Show every line in the material below in which the string "status" appears.

• [The data]
━━━━
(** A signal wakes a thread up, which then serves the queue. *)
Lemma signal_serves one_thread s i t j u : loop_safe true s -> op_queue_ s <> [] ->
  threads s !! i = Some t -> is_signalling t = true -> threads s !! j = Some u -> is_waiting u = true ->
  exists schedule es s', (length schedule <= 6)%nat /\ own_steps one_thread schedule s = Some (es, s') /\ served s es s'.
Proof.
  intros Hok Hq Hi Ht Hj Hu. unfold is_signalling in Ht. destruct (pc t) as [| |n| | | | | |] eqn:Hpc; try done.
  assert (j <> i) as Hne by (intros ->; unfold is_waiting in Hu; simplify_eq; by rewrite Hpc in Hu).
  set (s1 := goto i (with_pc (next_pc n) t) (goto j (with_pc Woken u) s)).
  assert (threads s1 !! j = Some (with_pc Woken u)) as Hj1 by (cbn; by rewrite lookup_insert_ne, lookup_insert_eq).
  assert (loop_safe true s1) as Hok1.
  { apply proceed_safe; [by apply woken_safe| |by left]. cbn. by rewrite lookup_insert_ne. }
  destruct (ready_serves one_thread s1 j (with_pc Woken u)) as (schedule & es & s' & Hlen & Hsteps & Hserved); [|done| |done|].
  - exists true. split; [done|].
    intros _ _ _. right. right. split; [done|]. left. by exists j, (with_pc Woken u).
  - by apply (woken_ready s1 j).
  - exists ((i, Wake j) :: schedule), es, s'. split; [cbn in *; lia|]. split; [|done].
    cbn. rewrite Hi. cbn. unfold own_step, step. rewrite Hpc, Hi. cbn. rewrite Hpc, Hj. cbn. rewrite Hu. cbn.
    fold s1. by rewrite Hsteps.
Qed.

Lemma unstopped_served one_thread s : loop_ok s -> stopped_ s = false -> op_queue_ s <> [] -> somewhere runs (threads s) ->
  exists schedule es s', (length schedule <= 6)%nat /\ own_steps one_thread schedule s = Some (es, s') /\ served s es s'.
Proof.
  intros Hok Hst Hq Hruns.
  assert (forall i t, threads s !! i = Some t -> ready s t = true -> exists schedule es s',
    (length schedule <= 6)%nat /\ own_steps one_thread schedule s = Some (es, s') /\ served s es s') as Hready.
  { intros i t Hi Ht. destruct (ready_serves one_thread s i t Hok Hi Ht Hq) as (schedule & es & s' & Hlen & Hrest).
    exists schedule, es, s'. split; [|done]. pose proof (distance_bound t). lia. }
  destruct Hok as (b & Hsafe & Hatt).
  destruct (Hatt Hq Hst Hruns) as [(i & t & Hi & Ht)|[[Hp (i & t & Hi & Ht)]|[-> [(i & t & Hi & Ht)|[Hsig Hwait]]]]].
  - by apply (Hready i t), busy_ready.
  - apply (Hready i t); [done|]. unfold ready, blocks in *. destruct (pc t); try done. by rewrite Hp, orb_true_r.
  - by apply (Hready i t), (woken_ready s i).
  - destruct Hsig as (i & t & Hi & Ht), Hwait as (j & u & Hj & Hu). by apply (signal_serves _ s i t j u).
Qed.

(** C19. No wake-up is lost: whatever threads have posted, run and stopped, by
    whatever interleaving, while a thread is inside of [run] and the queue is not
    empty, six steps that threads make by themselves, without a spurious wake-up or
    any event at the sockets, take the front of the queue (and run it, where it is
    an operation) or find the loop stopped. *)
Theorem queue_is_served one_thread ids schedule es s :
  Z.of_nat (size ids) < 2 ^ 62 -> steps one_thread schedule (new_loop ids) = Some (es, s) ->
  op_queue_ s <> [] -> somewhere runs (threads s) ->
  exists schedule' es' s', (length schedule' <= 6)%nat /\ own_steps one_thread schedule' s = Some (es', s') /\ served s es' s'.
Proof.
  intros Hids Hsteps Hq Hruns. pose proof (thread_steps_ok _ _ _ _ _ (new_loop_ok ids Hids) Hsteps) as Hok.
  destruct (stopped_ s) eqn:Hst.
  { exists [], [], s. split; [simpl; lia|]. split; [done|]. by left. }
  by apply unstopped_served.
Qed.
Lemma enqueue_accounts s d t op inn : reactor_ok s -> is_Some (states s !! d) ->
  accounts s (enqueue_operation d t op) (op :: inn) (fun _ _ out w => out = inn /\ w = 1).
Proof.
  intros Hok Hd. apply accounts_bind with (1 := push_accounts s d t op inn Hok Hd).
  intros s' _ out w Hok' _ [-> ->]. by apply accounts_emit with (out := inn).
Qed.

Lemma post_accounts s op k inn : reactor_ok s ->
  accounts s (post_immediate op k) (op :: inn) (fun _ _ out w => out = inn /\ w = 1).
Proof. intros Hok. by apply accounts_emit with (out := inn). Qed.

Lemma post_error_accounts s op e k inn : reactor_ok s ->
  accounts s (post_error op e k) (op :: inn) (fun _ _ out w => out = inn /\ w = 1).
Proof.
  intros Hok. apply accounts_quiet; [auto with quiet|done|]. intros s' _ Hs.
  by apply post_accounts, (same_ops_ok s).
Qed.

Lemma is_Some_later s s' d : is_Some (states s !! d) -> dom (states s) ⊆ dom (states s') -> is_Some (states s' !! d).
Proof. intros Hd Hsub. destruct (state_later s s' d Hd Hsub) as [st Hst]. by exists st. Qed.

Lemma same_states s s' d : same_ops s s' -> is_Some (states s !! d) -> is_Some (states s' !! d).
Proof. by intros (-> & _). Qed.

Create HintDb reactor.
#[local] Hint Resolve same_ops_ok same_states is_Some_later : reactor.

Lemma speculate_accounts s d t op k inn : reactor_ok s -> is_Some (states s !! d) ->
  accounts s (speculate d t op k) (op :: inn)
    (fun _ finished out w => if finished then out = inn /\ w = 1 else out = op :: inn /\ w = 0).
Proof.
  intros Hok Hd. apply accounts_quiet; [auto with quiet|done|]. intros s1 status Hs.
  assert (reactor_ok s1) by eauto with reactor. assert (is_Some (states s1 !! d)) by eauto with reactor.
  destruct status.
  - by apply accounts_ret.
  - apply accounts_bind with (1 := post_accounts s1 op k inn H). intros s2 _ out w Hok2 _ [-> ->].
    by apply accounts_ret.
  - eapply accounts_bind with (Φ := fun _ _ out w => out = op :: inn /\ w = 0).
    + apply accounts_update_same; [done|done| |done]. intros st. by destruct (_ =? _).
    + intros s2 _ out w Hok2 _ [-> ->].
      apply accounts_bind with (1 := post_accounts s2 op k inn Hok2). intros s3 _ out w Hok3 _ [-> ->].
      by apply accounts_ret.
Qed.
━━━━
• [Exercise solution]
  intros Hok Hd. apply accounts_quiet; [auto with quiet|done|]. intros s1 status Hs.
  destruct status.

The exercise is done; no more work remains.